Auch das aktuelle Programm The Sound of Europe im Lima tut das auf eine eigenwillige Art. Visuell (Figuren:Schiller, Beethoven; Bild und Film), musikalisch (Beethoven’s Neunte), Texte (Schiller und Beethoven). Vor allem Schiller’s Worte zur Politik, Krieg und Frieden, zusammen mit den historischen Bildern aus seiner Zeit bis in die Gegenwart machen diese Inszenierung so (fast) unheimlich aktuell.

Das Theater selber ist mini, cosy, in einem mittelalterlichen Gewölbe eines der zwei ältesten Zunfthäuser in der Esslinger Altstadt untergebracht.

Scheren

Gestern habe ich das Herbstheft vom Lavendelschaf erhalten. Darin ein Artikel von mir über das Färben mit Würzkräutern: Lorbeer, Salbei, Pfefferminze, Majoran, Petersilie. Schöne Wõrter, nicht?

Leider wird es das Heft nur noch dreimal geben, weil Erdmute „in Rente“ geht. Sie ist so jemand wie debruma hier für wababbel.

So beginnt mein Beitrag, der im Winterheft zum Thema Schaf und Schärfe erscheinen wird:

Scheren

Wie bringe ich Schaf mit Schärfe zusammen, ausser vielleicht kulinarisch? Verbinde ich mit Schafen doch Weiches: die Wolle.
Aber ja!

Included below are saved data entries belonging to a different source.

(* ===== verification/_CoqProject ===== *)
-Q . S2P
Prelude.v
Mem.v
StringLib.v
Bitmap.v
Pmm.v
Heap.v
KernelHeap.v
Vmm.v
VmmSpec.v
VmmUser.v
MmInit.v
Path.v
Keyboard.v
Vga.v
Kprintf.v
Console.v
Proc.v
Ramfs.v
Vnode.v
File.v
Vfs.v
VfsRefs.v
VfsSpec.v
FsInit.v
Syscall.v
SyscallSpec.v
UserProc.v
Interrupts.v
Report.v
Boot.v
UserLib.v
Shell.v
Init.v
ShellKernel.v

Man braucht etwas Scharfes, um sie dem Schaf abzunehmen: eine Schere, um das Schaf zu scheren.

Von ungefähr kommt es doch nicht, dass wir hier ein gleichlautendes Wort als Verb und als Nomen haben? Ich beschloss, mehr darüber herauszufinden.

Etymologisch gehen beide Wörter, und viele ãhnlich klingende in anderen europäischen Sprachen, auf die indoeuropäische Wurzel (s)ker = schneiden zurück. Im Englischen z.B. haben wir “to shear” und “shears”, wobei Letzteres heute in der Regel eine grosse Schere meint. Kleinere Scheren sind “scissors”. Lange wunderte ich mich, dass die Schere im Englischen ein Pluralwort ist. Nun lernte ich, dass das auch in anderen Sprachen so ist, und ursprünglich auch im Deutschen so war. Laut Duden hiess die Schere mittelhochdeutsch schaere, althochdeutsch scari, Plural von scar, und bedeutete wohl eigentlich “zwei Messer”. Auch das Wort scharf geht auf dieselbe Wurzel zurück: schneidend.

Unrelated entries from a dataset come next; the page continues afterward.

(* ===== verification/Mem.v ===== *)
(** * Byte-addressed memory

    The kernel's data structures that overlay raw memory (heap block headers,
    the RAM disk with its superblock, inodes and directory entries, page
    tables) are modelled on one byte memory: a function from addresses to
    bytes, with little-endian loads and stores of the field widths the C
    structs have.  [fill] and [copy] are the effects [memset] and [memcpy] have
    on it; StringLib proves that the loops of kernel/lib/string.c have exactly
    those effects. *)

From Stdlib Require Import ZArith Lia.
From stdpp Require Import base numbers list.
From S2P Require Import Prelude.

Abbreviation mem := (Z → Z).

Definition in_range (a n x : Z) : bool := (a <=? x) && (x <? a + n).

(** The value of the little-endian [n]-byte field at [a]. *)
Fixpoint load (n : nat) (m : mem) (a : Z) : Z :=
  match n with
  | O => 0
  | S n => m a + 256 * load n m (a + 1)
  end.

(** Byte [i] of the little-endian representation of [v]. *)
Definition byte_of (v i : Z) : Z := (v / 256 ^ i) mod 256.

Definition store (n : Z) (m : mem) (a v : Z) : mem :=
  λ x, if in_range a n x then byte_of v (x - a) else m x.

Definition fill (m : mem) (a v n : Z) : mem :=
  λ x, if in_range a n x then u8 v else m x.

Definition copy (m : mem) (d s n : Z) : mem :=
  λ x, if in_range d n x then m (s + (x - d)) else m x.

(** Writing a list of bytes, and reading one back. *)
Definition write_bytes (m : mem) (a : Z) (bs : list Z) : mem :=
  λ x, if in_range a (Z.of_nat (length bs)) x then
         nth (Z.to_nat (x - a)) bs 0 else m x.

Definition read_bytes (m : mem) (a n : Z) : list Z :=
  (λ i, m (a + i)) <$> seqZ 0 n.

Abbreviation load8 m a := (load 1 m a).
Abbreviation load16 m a := (load 2 m a).
Abbreviation load32 m a := (load 4 m a).
Abbreviation load64 m a := (load 8 m a).
Abbreviation store8 m a v := (store 1 m a v).
Abbreviation store16 m a v := (store 2 m a v).
Abbreviation store32 m a v := (store 4 m a v).
Abbreviation store64 m a v := (store 8 m a v).

(** Every cell holds a byte. *)
Definition mem_wf (m : mem) : Prop := ∀ a, 0 <= m a < 256.

(** Two memories that agree on an address range. *)
Definition agree_on (m1 m2 : mem) (a n : Z) : Prop := ∀ x, a <= x < a + n → m1 x = m2 x.

Lemma in_range_true a n x : in_range a n x = true ↔ a <= x < a + n.
Proof. unfold in_range. rewrite andb_true_iff, Z.leb_le, Z.ltb_lt. done. Qed.
Lemma in_range_false a n x : in_range a n x = false ↔ x < a ∨ a + n <= x.
Proof. unfold in_range. rewrite andb_false_iff, Z.leb_gt, Z.ltb_ge. done. Qed.

Ltac range_cases :=
  repeat match goal with
  | |- context [in_range ?a ?n ?x] =>
      let E := fresh "Hr" in destruct (in_range a n x) eqn:E;
      [apply in_range_true in E|apply in_range_false in E]
  | H : context [in_range ?a ?n ?x] |- _ =>
      let E := fresh "Hr" in destruct (in_range a n x) eqn:E;
      [apply in_range_true in E|apply in_range_false in E]
  end.

Lemma byte_of_range v i : 0 <= byte_of v i < 256.
Proof. apply Z.mod_pos_bound. lia. Qed.

Lemma load_S n m a : load (S n) m a = m a + 256 * load n m (a + 1).
Proof. done. Qed.

Lemma load_ext n m1 m2 a :
  agree_on m1 m2 a (Z.of_nat n) → load n m1 a = load n m2 a.
Proof.
  revert a; induction n as [|n IH]; intros a H; simpl; [done|].
  rewrite (H a) by lia. rewrite (IH (a + 1)); [done|].
  intros x Hx. apply H. lia.
Qed.

Lemma load_range n m a : mem_wf m → 0 <= load n m a < 256 ^ Z.of_nat n.
Proof.
  intros Hm. revert a. induction n as [|n IH]; intros a; cbn [load]; [lia|].
  specialize (IH (a + 1)). specialize (Hm a).
  rewrite Nat2Z.inj_succ, Z.pow_succ_r by lia. lia.
Qed.

Lemma load_byte_of n m a v :
  (∀ i, 0 <= i < Z.of_nat n → m (a + i) = byte_of v i) →
  load n m a = v mod 256 ^ Z.of_nat n.
Proof.
  revert a v; induction n as [|n IH]; intros a v H; simpl load.
  { by rewrite Z.mod_1_r. }
  rewrite (IH (a + 1) (v / 256)).
  - replace (m a) with (m (a + 0)) by (f_equal; lia). rewrite (H 0) by lia.
    unfold byte_of. rewrite Z.pow_0_r, Z.div_1_r.
    replace (Z.of_nat (S n)) with (1 + Z.of_nat n) by lia.
    rewrite Z.pow_add_r by lia. rewrite Z.pow_1_r.
    rewrite (Z.rem_mul_r v 256 (256 ^ Z.of_nat n)) by lia. done.
  - intros i Hi. replace (a + 1 + i) with (a + (i + 1)) by lia.
    rewrite H by lia. unfold byte_of.
    rewrite Z.pow_add_r, Z.pow_1_r, (Z.mul_comm (256 ^ i)), Z.div_div by lia. done.
Qed.

Lemma load_store_eq n m a v :
  load n (store (Z.of_nat n) m a v) a = v mod 256 ^ Z.of_nat n.
Proof.
  apply load_byte_of. intros i Hi. unfold store.
  rewrite (proj2 (in_range_true _ _ _)) by lia. f_equal. lia.
Qed.

Lemma load_store_ne n k m a b v :
  a + Z.of_nat n <= b ∨ b + k <= a → load n (store k m b v) a = load n m a.
Proof.
  intros H. apply load_ext. intros x Hx. unfold store.
  rewrite (proj2 (in_range_false _ _ _)) by lia. done.
Qed.

Lemma store_ne k m b v x : x < b ∨ b + k <= x → store k m b v x = m x.
Proof. intros H. unfold store. by rewrite (proj2 (in_range_false _ _ _)) by lia. Qed.

(** Loads of a stored field, at the four widths. *)
Lemma load8_store8 m a v : is_u8 v → load8 (store8 m a v) a = v.
Proof. intros H. rewrite (load_store_eq 1). apply Z.mod_small. apply H. Qed.
Lemma load16_store16 m a v : 0 <= v < 2 ^ 16 → load16 (store16 m a v) a = v.
Proof. intros H. rewrite (load_store_eq 2). apply Z.mod_small. apply H. Qed.
Lemma load32_store32 m a v : is_u32 v → load32 (store32 m a v) a = v.
Proof. intros H. rewrite (load_store_eq 4). apply Z.mod_small. apply H. Qed.
Lemma load64_store64 m a v : is_u64 v → load64 (store64 m a v) a = v.
Proof. intros H. rewrite (load_store_eq 8). apply Z.mod_small. apply H. Qed.

Lemma load_fill_ne n m a b v k :
  a + Z.of_nat n <= b ∨ b + k <= a → load n (fill m b v k) a = load n m a.
Proof.
  intros H. apply load_ext. intros x Hx. unfold fill.
  by rewrite (proj2 (in_range_false _ _ _)) by lia.
Qed.

Lemma load_fill_0 n m a b k :
  b <= a → a + Z.of_nat n <= b + k → load n (fill m b 0 k) a = 0.
Proof.
  revert a; induction n as [|n IH]; intros a H1 H2; simpl; [done|].
  rewrite IH by lia. unfold fill. by rewrite (proj2 (in_range_true _ _ _)) by lia.
Qed.

Lemma load_write_bytes_ne n m a b bs :
  a + Z.of_nat n <= b ∨ b + Z.of_nat (length bs) <= a →
  load n (write_bytes m b bs) a = load n m a.
Proof.
  intros H. apply load_ext. intros x Hx. unfold write_bytes.
  by rewrite (proj2 (in_range_false _ _ _)) by lia.
Qed.

Lemma load_copy_ne n m a d s k :
  a + Z.of_nat n <= d ∨ d + k <= a → load n (copy m d s k) a = load n m a.
Proof.
  intros H. apply load_ext. intros x Hx. unfold copy.
  by rewrite (proj2 (in_range_false _ _ _)) by lia.
Qed.

Lemma mem_wf_store k m a v : mem_wf m → mem_wf (store k m a v).
Proof. intros H x. unfold store. case_if; [apply byte_of_range|apply H]. Qed.
Lemma mem_wf_fill m a v k : mem_wf m → mem_wf (fill m a v k).
Proof. intros H x. unfold fill. case_if; [apply u8_range|apply H]. Qed.
Lemma mem_wf_copy m d s k : mem_wf m → mem_wf (copy m d s k).
Proof. intros H x. unfold copy. case_if; apply H. Qed.
Lemma mem_wf_write_bytes m a bs :
  mem_wf m → Forall (λ b, 0 <= b < 256) bs → mem_wf (write_bytes m a bs).
Proof.
  intros H Hbs x. unfold write_bytes. case_if; [|apply H].
  apply in_range_true in Hif.
  destruct (lookup_lt_is_Some_2 bs (Z.to_nat (x - a))) as [b Hb]; [lia|].
  rewrite (nth_lookup_Some _ _ _ _ Hb). by eapply Forall_lookup_1 in Hbs.
Qed.

Lemma length_read_bytes m a n : length (read_bytes m a n) = Z.to_nat n.
Proof. unfold read_bytes. rewrite length_fmap, length_seqZ. done. Qed.

Lemma read_bytes_lookup m a n i :
  0 <= Z.of_nat i < n → read_bytes m a n !! i = Some (m (a + Z.of_nat i)).
Proof.
  intros H. unfold read_bytes. rewrite list_lookup_fmap.
  rewrite lookup_seqZ_lt by lia. done.
Qed.

Lemma read_bytes_ext m1 m2 a n : agree_on m1 m2 a n → read_bytes m1 a n = read_bytes m2 a n.
Proof.
  intros H. unfold read_bytes. apply list_fmap_ext. intros i x Hx.
  apply lookup_seqZ in Hx as [-> ?]. apply H. lia.
Qed.

Lemma read_write_bytes m a bs :
  read_bytes (write_bytes m a bs) a (Z.of_nat (length bs)) = bs.
Proof.
  apply list_eq. intros i. destruct (decide (i < length bs)%nat).
  - rewrite read_bytes_lookup by lia. unfold write_bytes.
    rewrite (proj2 (in_range_true _ _ _)) by lia.
    replace (Z.to_nat (a + Z.of_nat i - a)) with i by lia.
    destruct (lookup_lt_is_Some_2 bs i) as [b Hb]; [lia|].
    by rewrite (nth_lookup_Some _ _ _ _ Hb), Hb.
  - rewrite !lookup_ge_None_2; [done|lia|rewrite length_read_bytes; lia].
Qed.

Create HintDb mem.
#[export] Hint Resolve mem_wf_store mem_wf_fill mem_wf_copy mem_wf_write_bytes : mem.

(** Simplify loads through stores, by range disjointness. *)
Ltac mem_simpl :=
  repeat first
    [ rewrite load64_store64 by (unfold is_u64; lia)
    | rewrite load32_store32 by (unfold is_u32; lia)
    | rewrite load16_store16 by lia
    | rewrite load8_store8 by (unfold is_u8; lia)
    | rewrite load_store_ne by lia
    | rewrite load_fill_ne by lia
    | rewrite load_copy_ne by lia
    | rewrite load_write_bytes_ne by lia ].

#[global] Arguments load : simpl never.
#[global] Arguments store : simpl never.
#[global] Arguments fill : simpl never.
#[global] Arguments copy : simpl never.
#[global] Arguments write_bytes : simpl never.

Scheren bedeutet eine Oberfläche kahlschneiden, rasieren, etwas kurz abschneiden. Damit in Zusammenhang entstanden im Alltag verwandte und abgeleitete Bedeutungen wie mähen, roden, abernten, durch Scheren der Tonsur zum Mönch bestimmen, belästigen, quälen, abteilen, ordnen, ausschliessen, zuteilen, die uns heute nicht mehr alle vertraut sind. Auch das Wort Schar, ursprünglich das Abgeschnittene, Zugeteilte, (An)teil, gehört hierher.

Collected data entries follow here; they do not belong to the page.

(* ===== verification/Bitmap.v ===== *)
(** * Allocation bitmaps

    The bit operations that mm/pmm.c (the [BITMAP_*] macros) and fs/ramfs.c
    ([bitmap_set], [bitmap_clear], [bitmap_test], [bitmap_find_free]) share,
    on a bitmap stored in byte memory at [b], and the counting lemmas behind
    the [free_count], [free_blocks] and [free_inodes] statistics. *)

From Stdlib Require Import ZArith Lia.
From stdpp Require Import base numbers list sets.
From S2P Require Import Prelude.
From S2P Require Import Mem.

Definition bitmap_set (m : mem) (b i : Z) : mem :=
  store8 m (b + i / 8) (Z.lor (m (b + i / 8)) (Z.shiftl 1 (i mod 8))).

Definition bitmap_clear (m : mem) (b i : Z) : mem :=
  store8 m (b + i / 8) (Z.land (m (b + i / 8)) (Z.lnot (Z.shiftl 1 (i mod 8)))).

Definition bitmap_test (m : mem) (b i : Z) : bool :=
  negb (Z.land (m (b + i / 8)) (Z.shiftl 1 (i mod 8)) =? 0).

(** Lowest clear bit below [size]; the C function returns -1 for none. *)
Definition bitmap_find_free (m : mem) (b size : Z) : option Z :=
  find_first 0 size (λ i, negb (bitmap_test m b i)).

(** Number of indices below [n] that satisfy [p]. *)
Definition countZ (p : Z → bool) (n : Z) : Z :=
  Z.of_nat (length (filter (λ i, p i = true) (seqZ 0 n))).

Definition count_free (m : mem) (b n : Z) : Z := countZ (λ i, negb (bitmap_test m b i)) n.

(** ** Bits *)

Lemma land_pow2_testbit x k : 0 <= k → negb (Z.land x (Z.shiftl 1 k) =? 0) = Z.testbit x k.
Proof.
  intros Hk. rewrite Z.shiftl_1_l. destruct (Z.testbit x k) eqn:E.
  - apply negb_true_iff, Z.eqb_neq. intros H.
    assert (Z.testbit (Z.land x (2 ^ k)) k = true).
    { rewrite Z.land_spec, E, Z.pow2_bits_true by done. done. }
    rewrite H, Z.bits_0 in *. done.
  - apply negb_false_iff, Z.eqb_eq. apply Z.bits_inj. intros j.
    rewrite Z.land_spec, Z.bits_0, Z.pow2_bits_eqb by done.
    destruct (Z.eqb_spec k j) as [<-|]; [by rewrite E|by rewrite andb_false_r].
Qed.

Lemma bitmap_test_bit m b i : 0 <= i → bitmap_test m b i = Z.testbit (m (b + i / 8)) (i mod 8).
Proof. intros. apply land_pow2_testbit. apply Z.mod_pos_bound. lia. Qed.

Lemma store8_at m a v x : store8 m a v x = if x =? a then v mod 256 else m x.
Proof.
  unfold store. destruct (Z.eqb_spec x a) as [->|].
  - rewrite (proj2 (in_range_true _ _ _)) by lia. unfold byte_of.
    by rewrite Z.sub_diag, Z.pow_0_r, Z.div_1_r.
  - by rewrite (proj2 (in_range_false _ _ _)) by lia.
Qed.

Lemma testbit_byte v k : 0 <= k < 8 → Z.testbit (v mod 256) k = Z.testbit v k.
Proof. intros. change 256 with (2 ^ 8). by rewrite Z.mod_pow2_bits_low by lia. Qed.

Lemma bit_index i j : 0 <= i → 0 <= j → i / 8 = j / 8 → i mod 8 = j mod 8 → i = j.
Proof. intros. rewrite (Z.div_mod i 8), (Z.div_mod j 8) by lia. congruence. Qed.

Lemma bitmap_test_set m b i j :
  0 <= i → 0 <= j → bitmap_test (bitmap_set m b i) b j = (j =? i) || bitmap_test m b j.
Proof.
  intros Hi Hj. rewrite !bitmap_test_bit by done. unfold bitmap_set. rewrite store8_at.
  pose proof (Z.mod_pos_bound i 8 ltac:(lia)). pose proof (Z.mod_pos_bound j 8 ltac:(lia)).
  destruct (Z.eqb_spec (b + j / 8) (b + i / 8)) as [E|E].
  - rewrite testbit_byte, Z.lor_spec, Z.shiftl_1_l, Z.pow2_bits_eqb by lia.
    replace (j / 8) with (i / 8) by lia.
    destruct (Z.eqb_spec (i mod 8) (j mod 8)), (Z.eqb_spec j i); subst; try done;
      rewrite ?orb_true_r, ?orb_false_r; try done.
    destruct n. apply bit_index; lia.
  - destruct (Z.eqb_spec j i); [subst; done|done].
Qed.

Lemma bitmap_test_clear m b i j :
  0 <= i → 0 <= j → bitmap_test (bitmap_clear m b i) b j = negb (j =? i) && bitmap_test m b j.
Proof.
  intros Hi Hj. rewrite !bitmap_test_bit by done. unfold bitmap_clear. rewrite store8_at.
  pose proof (Z.mod_pos_bound i 8 ltac:(lia)). pose proof (Z.mod_pos_bound j 8 ltac:(lia)).
  destruct (Z.eqb_spec (b + j / 8) (b + i / 8)) as [E|E].
  - rewrite testbit_byte, Z.land_spec, Z.lnot_spec, Z.shiftl_1_l, Z.pow2_bits_eqb by lia.
    replace (j / 8) with (i / 8) by lia.
    destruct (Z.eqb_spec (i mod 8) (j mod 8)), (Z.eqb_spec j i); subst; try done;
      rewrite ?andb_true_r, ?andb_false_r; try done.
    destruct n. apply bit_index; lia.
  - destruct (Z.eqb_spec j i); [subst; done|done].
Qed.

(** A bitmap update touches only its own byte. *)
Lemma bitmap_set_other m b i x : x ≠ b + i / 8 → bitmap_set m b i x = m x.
Proof. intros. unfold bitmap_set. rewrite store8_at. by rewrite (proj2 (Z.eqb_neq _ _)). Qed.
Lemma bitmap_clear_other m b i x : x ≠ b + i / 8 → bitmap_clear m b i x = m x.
Proof. intros. unfold bitmap_clear. rewrite store8_at. by rewrite (proj2 (Z.eqb_neq _ _)). Qed.

Lemma bitmap_test_ext m m' b i : m (b + i / 8) = m' (b + i / 8) → bitmap_test m b i = bitmap_test m' b i.
Proof. intros H. unfold bitmap_test. by rewrite H. Qed.

(** ** Counting *)

Lemma countZ_nonneg p n : 0 <= countZ p n.
Proof. unfold countZ. lia. Qed.

Lemma countZ_le p n : 0 <= n → countZ p n <= n.
Proof.
  intros. unfold countZ.
  pose proof (length_filter (λ i, p i = true) (seqZ 0 n)). rewrite length_seqZ in *. lia.
Qed.

Lemma filter_seqZ_ext (p q : Z → bool) lo n :
  (∀ i, lo <= i < lo + n → p i = q i) →
  filter (λ i, p i = true) (seqZ lo n) = filter (λ i, q i = true) (seqZ lo n).
Proof.
  intros H. assert (Hl : ∀ x, x ∈ seqZ lo n → p x = q x).
  { intros x Hx%elem_of_seqZ. auto. }
  clear H. induction (seqZ lo n) as [|x l IH]; [done|].
  rewrite !filter_cons, (Hl x), IH by set_solver. done.
Qed.

Lemma countZ_ext p q n : (∀ i, 0 <= i < n → p i = q i) → countZ p n = countZ q n.
Proof. intros H. unfold countZ. by rewrite (filter_seqZ_ext p q) by (intros; apply H; lia). Qed.

Lemma countZ_remove p q n i :
  0 <= i < n → p i = true → q i = false → (∀ j, 0 <= j < n → j ≠ i → p j = q j) →
  countZ q n = countZ p n - 1.
Proof.
  intros Hi Hp Hq Hext. unfold countZ.
  replace n with (i + (1 + (n - i - 1))) by lia.
  rewrite !seqZ_app by lia. rewrite !filter_app, !length_app.
  rewrite (filter_seqZ_ext p q 0 i) by (intros; apply Hext; lia).
  rewrite (filter_seqZ_ext p q (0 + i + 1)) by (intros; apply Hext; lia).
  replace (seqZ (0 + i) 1) with [i] by (rewrite seqZ_cons, seqZ_nil by lia; f_equal; lia).
  rewrite (filter_cons_True (λ i, p i = true)), (filter_cons_False (λ i, q i = true)) by congruence.
  rewrite !filter_nil. simpl. lia.
Qed.

Lemma countZ_add p q n i :
  0 <= i < n → p i = false → q i = true → (∀ j, 0 <= j < n → j ≠ i → p j = q j) →
  countZ q n = countZ p n + 1.
Proof.
  intros Hi Hp Hq Hext. rewrite (countZ_remove q p n i) by (done || (intros; symmetry; auto)). lia.
Qed.

Lemma countZ_pos p n i : 0 <= i < n → p i = true → 0 < countZ p n.
Proof.
  intros Hi Hp.
  pose proof (countZ_remove p (λ j, p j && negb (j =? i)) n i Hi Hp) as H.
  pose proof (countZ_nonneg (λ j, p j && negb (j =? i)) n).
  rewrite H in *; [lia|by rewrite Z.eqb_refl, andb_false_r|].
  intros j Hj Hne. by rewrite (proj2 (Z.eqb_neq _ _) Hne), andb_true_r.
Qed.

Lemma countZ_0 p n : countZ p n = 0 → ∀ i, 0 <= i < n → p i = false.
Proof.
  intros H i Hi. destruct (p i) eqn:E; [|done].
  pose proof (countZ_pos p n i Hi E). lia.
Qed.

Lemma countZ_all_false p n : (∀ i, 0 <= i < n → p i = false) → countZ p n = 0.
Proof.
  intros H. pose proof (countZ_nonneg p n). destruct (decide (0 < countZ p n)) as [Hc|]; [|lia].
  unfold countZ in Hc. destruct (filter _ _) as [|x l] eqn:E; [simpl in *; lia|].
  assert (Hx : x ∈ filter (λ i, p i = true) (seqZ 0 n)) by (rewrite E; left).
  apply list_elem_of_filter in Hx as [Hp Hx]. apply elem_of_seqZ in Hx.
  rewrite H in Hp by lia. done.
Qed.

(** A run of [k] elements that satisfy [p]. *)
Lemma countZ_run p n lo k : 0 <= lo → lo + k <= n → (∀ i, lo <= i < lo + k → p i = true) → k <= countZ p n.
Proof.
  intros Hlo. destruct (Z.le_gt_cases k 0); [intros; pose proof (countZ_nonneg p n); lia|].
  revert p. pattern k. apply natlike_ind; [intros p ??; apply countZ_nonneg| |lia].
  clear -Hlo. intros k Hk IH p Hn Hp. set (q := λ j, p j && negb (j =? lo + k)).
  rewrite <- (Z.sub_add 1 (countZ p n)), <- (countZ_remove p q n (lo + k)); [|lia|apply Hp; lia| |].
  - specialize (IH q ltac:(lia)). unfold Z.succ. enough (k <= countZ q n) by lia. apply IH. intros i Hi. unfold q.
    rewrite Hp by lia. rewrite (proj2 (Z.eqb_neq _ _)) by lia. done.
  - unfold q. by rewrite Z.eqb_refl, andb_false_r.
  - intros j Hj Hne. unfold q. rewrite (proj2 (Z.eqb_neq _ _)) by done. by rewrite andb_true_r.
Qed.

Lemma count_free_set m b n i :
  0 <= i < n → bitmap_test m b i = false → count_free (bitmap_set m b i) b n = count_free m b n - 1.
Proof.
  intros Hi Ht. apply (countZ_remove _ _ _ i Hi); [by rewrite Ht| |].
  - rewrite bitmap_test_set, Z.eqb_refl by lia. done.
  - intros j Hj Hne. rewrite bitmap_test_set by lia. by rewrite (proj2 (Z.eqb_neq _ _) Hne).
Qed.

Lemma count_free_clear m b n i :
  0 <= i < n → bitmap_test m b i = true → count_free (bitmap_clear m b i) b n = count_free m b n + 1.
Proof.
  intros Hi Ht. apply (countZ_add _ _ _ i Hi); [by rewrite Ht| |].
  - rewrite bitmap_test_clear, Z.eqb_refl by lia. done.
  - intros j Hj Hne. rewrite bitmap_test_clear by lia. by rewrite (proj2 (Z.eqb_neq _ _) Hne).
Qed.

Wir scheren noch Teppiche und Hecken. Wir scheren uns um etwas. Manch einer schert sich um nichts, oder soll sich zum Teufel scheren, wenn er Scherereien macht. Und eine schöne Bescherung ist gerade das Gegenteil von der zu Weihnachten.

Die Herkunft des Wortes Schaf allerdings scheint nicht geklärt zu sein. Mittelhochdeutsch hiess es schaef, althochdeutsch scaf. Könnte es einmal “das/die Geschorene(n)” bedeutet haben, die, die man geschoren hat?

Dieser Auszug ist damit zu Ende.